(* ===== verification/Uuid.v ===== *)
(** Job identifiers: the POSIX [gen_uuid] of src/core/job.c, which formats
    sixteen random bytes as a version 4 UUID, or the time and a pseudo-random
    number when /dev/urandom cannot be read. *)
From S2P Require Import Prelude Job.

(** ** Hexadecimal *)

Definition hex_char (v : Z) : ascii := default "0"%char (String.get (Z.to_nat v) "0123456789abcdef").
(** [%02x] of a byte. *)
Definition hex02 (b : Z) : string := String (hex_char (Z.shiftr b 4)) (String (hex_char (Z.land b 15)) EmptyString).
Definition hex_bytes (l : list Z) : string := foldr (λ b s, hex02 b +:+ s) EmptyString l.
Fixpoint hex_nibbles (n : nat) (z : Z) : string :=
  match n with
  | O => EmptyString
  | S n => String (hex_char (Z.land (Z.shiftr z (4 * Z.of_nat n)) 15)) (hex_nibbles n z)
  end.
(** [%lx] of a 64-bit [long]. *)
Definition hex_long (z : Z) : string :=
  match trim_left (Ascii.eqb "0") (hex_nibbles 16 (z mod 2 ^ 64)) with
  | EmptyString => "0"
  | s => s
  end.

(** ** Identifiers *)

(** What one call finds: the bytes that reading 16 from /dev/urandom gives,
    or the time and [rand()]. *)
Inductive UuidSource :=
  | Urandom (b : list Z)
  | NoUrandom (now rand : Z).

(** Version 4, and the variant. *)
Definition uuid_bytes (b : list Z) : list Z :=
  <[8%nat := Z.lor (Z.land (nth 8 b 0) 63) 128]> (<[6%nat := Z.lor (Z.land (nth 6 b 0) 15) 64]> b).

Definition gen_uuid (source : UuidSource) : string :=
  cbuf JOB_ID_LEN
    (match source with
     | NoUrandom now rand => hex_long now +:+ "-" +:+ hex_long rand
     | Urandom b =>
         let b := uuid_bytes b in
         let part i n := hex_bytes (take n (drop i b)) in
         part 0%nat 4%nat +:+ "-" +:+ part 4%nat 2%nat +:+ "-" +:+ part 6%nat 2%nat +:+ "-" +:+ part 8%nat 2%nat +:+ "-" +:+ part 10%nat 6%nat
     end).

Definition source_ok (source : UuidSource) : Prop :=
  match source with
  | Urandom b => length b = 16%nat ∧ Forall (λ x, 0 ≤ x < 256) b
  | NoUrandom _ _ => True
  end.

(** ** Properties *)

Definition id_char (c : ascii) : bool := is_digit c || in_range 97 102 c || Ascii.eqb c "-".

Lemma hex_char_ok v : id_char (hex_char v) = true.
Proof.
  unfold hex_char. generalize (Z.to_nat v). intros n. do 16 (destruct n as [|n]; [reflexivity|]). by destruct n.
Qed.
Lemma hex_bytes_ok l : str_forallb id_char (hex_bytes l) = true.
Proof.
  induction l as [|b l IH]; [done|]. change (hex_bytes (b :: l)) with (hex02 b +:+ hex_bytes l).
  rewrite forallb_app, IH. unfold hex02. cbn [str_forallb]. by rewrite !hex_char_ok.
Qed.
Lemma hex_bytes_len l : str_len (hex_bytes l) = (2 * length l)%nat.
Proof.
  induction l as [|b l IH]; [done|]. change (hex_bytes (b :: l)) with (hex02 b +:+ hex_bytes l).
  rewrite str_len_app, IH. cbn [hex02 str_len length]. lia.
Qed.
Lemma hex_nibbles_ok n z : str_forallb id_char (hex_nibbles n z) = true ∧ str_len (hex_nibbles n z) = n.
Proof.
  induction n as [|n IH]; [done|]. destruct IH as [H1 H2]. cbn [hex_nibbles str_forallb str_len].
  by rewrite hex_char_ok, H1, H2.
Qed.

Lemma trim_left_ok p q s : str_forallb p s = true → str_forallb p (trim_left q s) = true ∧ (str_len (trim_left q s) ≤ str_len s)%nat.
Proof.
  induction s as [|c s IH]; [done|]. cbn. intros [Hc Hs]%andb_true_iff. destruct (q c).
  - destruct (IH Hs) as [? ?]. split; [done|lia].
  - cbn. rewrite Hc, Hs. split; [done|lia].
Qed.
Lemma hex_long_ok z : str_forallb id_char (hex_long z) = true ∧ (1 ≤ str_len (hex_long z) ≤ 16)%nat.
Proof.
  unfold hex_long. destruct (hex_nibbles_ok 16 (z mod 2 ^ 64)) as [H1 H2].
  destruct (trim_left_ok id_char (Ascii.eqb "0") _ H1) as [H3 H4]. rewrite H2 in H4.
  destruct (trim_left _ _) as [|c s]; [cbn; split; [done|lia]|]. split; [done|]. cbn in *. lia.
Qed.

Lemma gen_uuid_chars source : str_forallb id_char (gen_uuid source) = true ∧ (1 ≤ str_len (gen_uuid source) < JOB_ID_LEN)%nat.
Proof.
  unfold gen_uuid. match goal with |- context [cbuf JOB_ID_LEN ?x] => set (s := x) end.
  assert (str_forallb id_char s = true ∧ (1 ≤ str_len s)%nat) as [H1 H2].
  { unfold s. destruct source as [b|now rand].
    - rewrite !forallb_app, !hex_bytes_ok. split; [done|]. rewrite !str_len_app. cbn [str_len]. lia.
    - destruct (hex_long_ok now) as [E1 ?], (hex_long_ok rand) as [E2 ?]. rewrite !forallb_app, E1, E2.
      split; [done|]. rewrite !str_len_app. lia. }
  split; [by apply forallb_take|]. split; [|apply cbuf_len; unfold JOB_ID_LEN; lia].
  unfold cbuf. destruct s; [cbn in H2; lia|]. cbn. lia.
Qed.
---
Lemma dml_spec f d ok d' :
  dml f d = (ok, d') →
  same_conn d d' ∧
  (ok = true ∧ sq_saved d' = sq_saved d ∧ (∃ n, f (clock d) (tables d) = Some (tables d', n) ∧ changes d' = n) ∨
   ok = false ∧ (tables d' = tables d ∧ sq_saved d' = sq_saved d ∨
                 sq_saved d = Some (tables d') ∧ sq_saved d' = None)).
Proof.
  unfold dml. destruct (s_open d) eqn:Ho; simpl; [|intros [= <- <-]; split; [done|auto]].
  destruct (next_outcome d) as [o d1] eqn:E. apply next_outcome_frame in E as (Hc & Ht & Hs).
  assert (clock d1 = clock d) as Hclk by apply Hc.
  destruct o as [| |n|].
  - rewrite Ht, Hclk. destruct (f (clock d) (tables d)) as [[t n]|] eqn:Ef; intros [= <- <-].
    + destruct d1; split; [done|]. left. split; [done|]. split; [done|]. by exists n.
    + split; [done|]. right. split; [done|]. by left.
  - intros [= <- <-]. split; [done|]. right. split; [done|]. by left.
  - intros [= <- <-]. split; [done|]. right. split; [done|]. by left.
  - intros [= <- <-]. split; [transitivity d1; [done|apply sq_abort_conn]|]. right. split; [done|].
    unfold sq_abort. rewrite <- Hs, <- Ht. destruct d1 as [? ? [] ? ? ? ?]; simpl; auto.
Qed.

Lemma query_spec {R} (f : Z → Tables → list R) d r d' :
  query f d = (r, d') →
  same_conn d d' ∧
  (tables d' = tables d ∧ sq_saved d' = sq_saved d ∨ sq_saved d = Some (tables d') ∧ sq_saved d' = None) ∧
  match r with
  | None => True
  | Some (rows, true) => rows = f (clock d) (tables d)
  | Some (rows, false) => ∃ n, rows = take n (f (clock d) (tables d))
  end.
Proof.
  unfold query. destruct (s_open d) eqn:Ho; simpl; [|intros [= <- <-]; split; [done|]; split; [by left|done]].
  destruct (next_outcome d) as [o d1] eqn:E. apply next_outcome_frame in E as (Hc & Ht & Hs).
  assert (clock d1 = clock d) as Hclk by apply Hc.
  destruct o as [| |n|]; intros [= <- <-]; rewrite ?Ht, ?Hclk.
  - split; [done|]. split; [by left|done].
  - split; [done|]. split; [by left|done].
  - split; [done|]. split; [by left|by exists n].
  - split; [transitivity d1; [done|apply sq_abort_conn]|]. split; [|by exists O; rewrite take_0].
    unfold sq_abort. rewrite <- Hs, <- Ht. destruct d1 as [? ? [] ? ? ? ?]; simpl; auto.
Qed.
---
• WHAT TO DO:
Would you output, from the records above, exactly the run of lines that starts at the line containing "Definition hex_bytes (l" and ends at the line containing "0 ≤ x < 256) b", and only that run?

• ANSWER TO THE PROBLEM:
Definition hex_bytes (l : list Z) : string := foldr (λ b s, hex02 b +:+ s) EmptyString l.
Fixpoint hex_nibbles (n : nat) (z : Z) : string :=
  match n with
  | O => EmptyString
  | S n => String (hex_char (Z.land (Z.shiftr z (4 * Z.of_nat n)) 15)) (hex_nibbles n z)
  end.
(** [%lx] of a 64-bit [long]. *)
Definition hex_long (z : Z) : string :=
  match trim_left (Ascii.eqb "0") (hex_nibbles 16 (z mod 2 ^ 64)) with
  | EmptyString => "0"
  | s => s
  end.

(** ** Identifiers *)

(** What one call finds: the bytes that reading 16 from /dev/urandom gives,
    or the time and [rand()]. *)
Inductive UuidSource :=
  | Urandom (b : list Z)
  | NoUrandom (now rand : Z).

(** Version 4, and the variant. *)
Definition uuid_bytes (b : list Z) : list Z :=
  <[8%nat := Z.lor (Z.land (nth 8 b 0) 63) 128]> (<[6%nat := Z.lor (Z.land (nth 6 b 0) 15) 64]> b).

Definition gen_uuid (source : UuidSource) : string :=
  cbuf JOB_ID_LEN
    (match source with
     | NoUrandom now rand => hex_long now +:+ "-" +:+ hex_long rand
     | Urandom b =>
         let b := uuid_bytes b in
         let part i n := hex_bytes (take n (drop i b)) in
         part 0%nat 4%nat +:+ "-" +:+ part 4%nat 2%nat +:+ "-" +:+ part 6%nat 2%nat +:+ "-" +:+ part 8%nat 2%nat +:+ "-" +:+ part 10%nat 6%nat
     end).

Definition source_ok (source : UuidSource) : Prop :=
  match source with
  | Urandom b => length b = 16%nat ∧ Forall (λ x, 0 ≤ x < 256) b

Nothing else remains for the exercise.